There are ways around this. For example set a property tax from second home on. Do not tax the primary residence. Or set income brackets. If poorer people live in their own homes they don't pay property tax.
But tax authorities are also quite often wrong about regulations and laws. That is why objection procedures exist. Legal system is built on such fail-safes. Even judges err on laws some times.
If you call the government tax hotline and ask a question not written under the prepared questions list, what would you expect would happen? The call center service personell is certainly not expert on tax laws. You would treat it suspiciously.
If LLMs can beat humans on the error rate, they would be of a great service.
LLMs are not fail-proof machines, they are intelligent models that can make mistakes just like us. One difference is that they do not get tired, they do not have an ego, they happily provide reasonings for all their work so that it can be checked by another intelligence (be it human or LLM).
Have we tried to establish a counsel of several LLMs to check answers for accuracy? That is what we do as humans in important decisions. I am confident that different models can spot hallucinations in one another.
Just to be really clear since I had to call the IRS tax hotline the other day... they are real experts over there.
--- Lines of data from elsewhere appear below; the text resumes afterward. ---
(** C19: no due job starves. A worker alone with the waiting jobs, whose clock has
    reached [T] and which no other transaction keeps from a row, runs every job due
    at [T], however much else is in its queue: within as many turns as there are
    attempts left in the queue and in what the others add meanwhile, each such job
    has been claimed exactly once more, and then is done with its projection
    stored, or its body failed and it is pending again, or dead when that attempt
    was its last. *)
Theorem due_jobs_run fuel woken elsewhere arrivals s :
  bystanders elsewhere arrivals -> sound s -> db_ready (w_db s) = true ->
  (forall k, (k < fuel)%nat -> woken k = None) ->
  (work_left (w_db s) + total arrivals 0 fuel <= fuel)%nat ->
  exists turns, Run error_text fuel w woken (fun _ _ => None) elsewhere 0 zeroTime s = (turns, None) /\
    length turns = fuel /\
    forall r, due (w_db s) r -> exists t, t ∈ turns /\ ran r (w_db (turn_world t)).
Proof using All.
  intros Hby Hok Hready Hwk Hfuel.
  assert (forall k, (0 <= k < 0 + fuel)%nat -> woken k = None) as Hwk0 by (intros k Hk; apply Hwk; lia).
  destruct (Run_unwoken fuel woken elsewhere 0 zeroTime s Hwk0) as (turns & Heq & Hlen).
  exists turns. do 2 (split; [done|]). intros r Hr.
  destruct (Run_reaches fuel woken elsewhere arrivals 0 zeroTime s r Hby Hok Hready Hr Hwk0 Hfuel)
    as (before & t & after & Hturns & _ & Hran & _).
  rewrite Heq in Hturns. cbn [fst] in Hturns. subst turns. exists t. split; [|done].
  apply elem_of_app. right. by left.
Qed.

(** C9: what was appended is encoded. After [AppendBatch] returned over the adapter, a
    worker whose clock has reached the append and whose embedder answers, running
    among others that leave the waiting jobs to it, has stored an encoding of every
    episode of the batch under its model by the last of as many turns as there were
    attempts to spend, whatever else was queued before or is added meanwhile. *)
Theorem appended_encoded (m : Memory (World E)) reqs s s1 now scope :
  m_store m = pg_store locked dims -> sound s -> db_ready (w_db s) = true -> dims = db_dims (w_db s) ->
  jobs_grounded (w_db s) -> Now (m_clock m) s = (s1, now) -> w_db s1 = w_db s -> t_ns now <> 0 ->
  reqs <> [] -> Z.of_nat (length reqs) <= MaxAppendBatch ->
  Forall (fun q => AppendRequest_Validate q = Ok tt /\ ar_scope q = scope) reqs -> batch_texts now reqs = true ->
  JobKindEncode ∈ w_kinds w -> dependable -> pg_ts (t_ns now) <= T ->
  exists s2 eps, AppendBatch m reqs s = (s2, Ok eps) /\ length eps = length reqs /\
    forall fuel woken elsewhere arrivals,
      bystanders elsewhere arrivals -> (forall k, (k < fuel)%nat -> woken k = None) ->
      (work_left (w_db s2) + total arrivals 0 fuel <= fuel)%nat ->
      exists turns u, Run error_text fuel w woken (fun _ _ => None) elsewhere 0 zeroTime s2 = (turns, None) /\
        last turns = Some u /\
        forall e, e ∈ eps -> (ep_id e, e_Model (w_embedder w)) ∈ map encoding_key (db_encodings (w_db (turn_world u))).
Proof using All.
  intros Hm Hok Hready Hdims Hground Hnow Hdb Hnz Hne Hlen Hall Ht Hkind Hde HT.
  destruct (AppendBatch_run locked dims m reqs s s1 now scope) as (d' & res & Hrun & Happ & Hst & _); [done..|].
  exists (MkWorld d' (w_env s1)), (res_episodes res). split; [done|]. split; [apply Hst|].
  intros fuel woken elsewhere arrivals Hby Hwk Hfuel.
  assert (ScopeID_Validate scope = Ok tt) as Hsc.
  { destruct reqs as [|q reqs']; [done|]. apply Forall_cons in Hall as [[Hv <-] _].
    apply AppendRequest_Validate_spec in Hv as (Hv & _). by apply ScopeID_Validate_spec. }
  assert (Forall (fun q => ar_scope q = scope) reqs) as Hscopes by (eapply Forall_impl; [exact Hall|]; naive_solver).
  destruct (appended_due m reqs now scope (w_db s) d' res Hok Hground Hnz Hlen Hne Happ (bs_encode _ _ _ _ _ _ Hst)
    Hsc Hscopes Hkind HT) as (r & Hdue & Henc & Hids).
  assert (db_ready d' = true /\ db_dims d' = db_dims (w_db s)) as [Hready' Hdims'].
  { assert (Z.of_nat (length (map (new_episode now) reqs)) < 2 ^ 31) as Hl
      by (rewrite length_map; unfold MaxAppendBatch in Hlen; lia).
    destruct ((fun H => Append_written _ _ _ _ Hok H Happ) Hl) as (? & rows & jobs & _ & _ & Hpost & _).
    split; [apply Hpost|apply (ap_dims _ _ _ _ _ _ _ _ Hpost)]. }
  destruct (Run_encodes fuel woken elsewhere arrivals (MkWorld d' (w_env s1)) r) as (turns & u & H & Hu & Hx); try done.
  { apply (bs_ok _ _ _ _ _ _ Hst). }
  { by rewrite Hdims, <- Hdims'. }
  exists turns, u. do 2 (split; [done|]). intros e He. apply Hx. rewrite Hids. by apply list_elem_of_fmap_2.
Qed.
End Turns.

(** ** A concrete deployment *)

(** Nobody else, once the append is past. *)
Lemma alone_bystanders : bystanders alone (fun _ => 0%nat).
Proof. split; intros; unfold alone; try done. lia. Qed.

(** A worker whose clock has reached the demonstration batch. *)
Definition late_clock : Clock (World Z) :=
  MkClock (fun w => (MkWorld (w_db w) (w_env w + 1000), utc (Z.max 9000 (w_env w)))).

Definition late_worker : Worker (World Z) :=
  MkWorker demo_store (pg_queue (fun _ => [])) demo_embedder (Some demo_extractor) (Some pg_facts) late_clock
    "host/1" 8 100 DefaultLeaseDuration DefaultPollInterval DefaultReclaimInterval
    [JobKindEncode; JobKindExtract].

Lemma late_deployed : deployed (fun _ => []) 2 demo_error_text late_worker.
Proof.
  split; try reflexivity.
  - intros s. split; [reflexivity|]. cbn. lia.
  - intros x req s H. injection H as <-. reflexivity.
  - split; vm_compute; reflexivity.
Qed.

Lemma late_settings : settings late_worker.
Proof. split; [vm_compute; discriminate..|vm_compute; reflexivity|repeat constructor]. Qed.

Lemma late_reads s : pg_ts 9000 <= pg_ts (t_ns (Now (w_clock late_worker) s).2).
Proof. apply pg_ts_mono. cbn. lia. Qed.

Lemma late_dependable : dependable 2 late_worker.
Proof.
  split; [split; [reflexivity|]; split; [vm_compute; reflexivity|vm_compute; discriminate]|].
  intros texts s. exists s, (map (fun _ => demo_vector) texts). split; [reflexivity|].
  split; [apply length_map|]. apply Forall_map, Forall_true. intros _. split; [reflexivity|].
  repeat constructor; vm_compute; reflexivity.
Qed.

Lemma demo_grounded : jobs_grounded demo_encoded.
Proof.
  assert (forallb (fun r => existsb (fun id => bool_decide (id ∈ map er_id (db_episodes demo_encoded))) (jr_episodes r))
    (db_jobs demo_encoded) = true) as H by (vm_compute; reflexivity).
  intros r Hr. rewrite forallb_forall in H. apply list_elem_of_In in Hr. specialize (H r Hr).
  apply existsb_exists in H as (id & Hid & Hlog%bool_decide_eq_true). exists id. split; [apply list_elem_of_In; exact Hid|exact Hlog].
Qed.

(** The jobs of the first append are due, with eight attempts between them. *)
Example demo_due : forallb (leasable (w_kinds late_worker) (pg_ts 9000)) (db_jobs demo_appended) = true.
Proof. vm_compute. reflexivity. Qed.

Example demo_work : (length (db_jobs demo_appended), work_left demo_appended) = (2, 8)%nat.
Proof. vm_compute. reflexivity. Qed.

Lemma due_jobs_run_witness :
  exists turns, Run demo_error_text 8 late_worker (fun _ => None) (fun _ _ => None) alone 0 zeroTime demo_pending = (turns, None) /\
    forall r, r ∈ db_jobs demo_appended -> exists t, t ∈ turns /\ ran late_worker r (w_db (turn_world t)).
Proof.
  assert (work_left (w_db demo_pending) + total (fun _ => 0%nat) 0 8 <= 8)%nat as Hfuel by (vm_compute; lia).
  destruct (due_jobs_run (fun _ => []) 2 demo_error_text late_worker late_deployed late_settings (fun _ => eq_refl)
    (pg_ts 9000) late_reads 8 (fun _ => None) alone (fun _ => 0%nat) demo_pending alone_bystanders demo_appended_ok
    eq_refl (fun _ _ => eq_refl) Hfuel) as (turns & H & _ & Hran).
  exists turns. split; [exact H|]. intros r Hr. apply Hran. split; [exact Hr|].
  pose proof demo_due as Hd. rewrite forallb_forall in Hd. apply Hd. by apply list_elem_of_In.
Defined.

Lemma appended_encoded_witness :
  exists s2 eps turns u, AppendBatch demo_memory demo_batch demo_world = (s2, Ok eps) /\ length eps = 2%nat /\
    Run demo_error_text 20 late_worker (fun _ => None) (fun _ _ => None) alone 0 zeroTime s2 = (turns, None) /\
    last turns = Some u /\
    forall e, e ∈ eps -> (ep_id e, e_Model demo_embedder) ∈ map encoding_key (db_encodings (w_db (turn_world u))).
Proof.
  destruct (appended_encoded (fun _ => []) 2 demo_error_text late_worker late_deployed late_settings (fun _ => eq_refl)
    (pg_ts 9000) late_reads demo_memory demo_batch demo_world (MkWorld demo_encoded 10000) (utc 9000) "s")
    as (s2 & eps & H & Hlen & Hrun).
  - reflexivity.
  - exact demo_world_sound.
  - vm_compute. reflexivity.
  - vm_compute. reflexivity.
  - exact demo_grounded.
  - reflexivity.
  - reflexivity.
  - discriminate.
  - discriminate.
  - vm_compute. discriminate.
  - repeat constructor.
  - vm_compute. reflexivity.
  - left.
  - exact late_dependable.
  - vm_compute. discriminate.
  - assert (work_left (w_db s2) + total (fun _ => 0%nat) 0 20 <= 20)%nat as Hfuel.
    { assert (work_left (w_db (AppendBatch demo_memory demo_batch demo_world).1) <= 20)%nat as Hle by (vm_compute; lia).
      rewrite H in Hle. rewrite total_none. cbn [fst] in Hle. lia. }
    destruct (Hrun 20%nat (fun _ => None) alone (fun _ => 0%nat) alone_bystanders (fun _ _ => eq_refl) Hfuel)
      as (turns & u & Hr & Hu & Hx).
    exists s2, eps, turns, u. split; [exact H|]. split; [exact Hlen|]. split; [exact Hr|]. split; [exact Hu|exact Hx].
Defined.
And generally, people will tell me, "I'm not sure" or "I don't know". They won't just start wildly making things up but stating them in a way that sounds plausible.
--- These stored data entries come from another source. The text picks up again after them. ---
(** How much of a scope's log is past a cursor. *)
Definition log_past {W} (v : View W) (w : W) (scope : ScopeID) (after : Z) : nat :=
  length (List.filter (fun p => after <? p.1) (v_log v w scope)).

Lemma log_past_falls {W} (v : View W) w scope after next :
  after < next -> next ∈ map fst (v_log v w scope) -> (log_past v w scope next < log_past v w scope after)%nat.
Proof.
  unfold log_past. intros Hlt (p & -> & Hp)%list_elem_of_fmap. revert Hp. generalize (v_log v w scope). intros l Hp.
  induction l as [|q l IH]; [by apply not_elem_of_nil in Hp|].
  assert (forall l : list (Z * EpisodeID), length (List.filter (fun q => (p.1 <? q.1)%Z) l) <=
    length (List.filter (fun q => (after <? q.1)%Z) l))%nat as Hle.
  { clear -Hlt. induction l as [|x l IH]; cbn; [lia|].
    destruct (Z.ltb_spec p.1 x.1), (Z.ltb_spec after x.1); cbn; lia. }
  apply elem_of_cons in Hp as [<-|Hp]; cbn.
  - replace (p.1 <? p.1) with false by lia. replace (after <? p.1) with true by lia. cbn. specialize (Hle l). lia.
  - specialize (IH Hp). destruct (Z.ltb_spec p.1 q.1), (Z.ltb_spec after q.1); cbn; lia.
Qed.

Section Resuming.
Context {W : Type} (Inv : W -> Prop) (v : View W) (o : Ops W) (runAfter : Time).
(** Reading the clock leaves the store as it is, and at any of its readings the
    store keeps its promises. *)
Context (Hclock : forall w, Inv w -> queues Inv v w (Now (op_clock o) w).1 /\
  BackfillSpec Inv v o (Now (op_clock o) w).2 runAfter).

Lemma scope_covered_join w kinds scope after next :
  scope_covered v w kinds scope after (Some next) -> scope_covered v w kinds scope next None ->
  scope_covered v w kinds scope after None.
Proof.
  intros H1 H2 kind Hk p Hp _. destruct (Z.leb_spec p.1 next).
  - by apply H1.
  - apply H2; [done| |done]. apply elem_of_missing in Hp as (? & _ & ?). by apply elem_of_missing.
Qed.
“What is your error rate?”
This is the question where this sub genre of LLM ideas goes to die and be reborn as a “Co-pilot” solution.
1) Yes. MANY of these implementations are better than humans. Heck, they can be better at soft skills than humans.
2) How do you detect errors? What do you do when you give a user terrible information (Convincingly)
2.2) What do you do now, with your error rate, when your rate of creating errors has gone up since you no longer have to wait for a human to be free to handle a call?
You want the error rate, because you want to eventually figure out how much you have to spend on clean up.
But LLMs always advertise themselves as a "co-pilot" solution anyway. Everywhere you use LLMs they put a disclaimer that LLMs are prone to errors and you need to check the responses if you are using it foe something serious.
I agree that it would be better if the LLMs showed you stats on utilization and tokens and also an estimated error rate based on these.
I don't think LLMs are going to replace anyone. We will get much more productive though.
Just like the invention of computers reduced the need for human computers who calculated numbers by hand or mechanical calculators or automatic switching lines reduced the need for telephone operators or computers&printers reduced the need for copywriting secretaries, our professions will progress.
We will be able to do more with less cost, so we will produce more.
Hey, please note that this isn't directed you as an individual. This is whats going on in corporate land.
Your argument is essentially that the market will adapt, and to this I have made no comment, or concerned myself to feel joy or fear. I am unsure what this point is addressing.
Yes we will have greater productivity - absolutely a good thing. The issue is how that surplus will be captured. Automation and oursourcing made the world as a whole better off, however the loss of factory foreman roles was different from the loss of horse and buggy roles.
I am a novice, maybe that's why I liked it.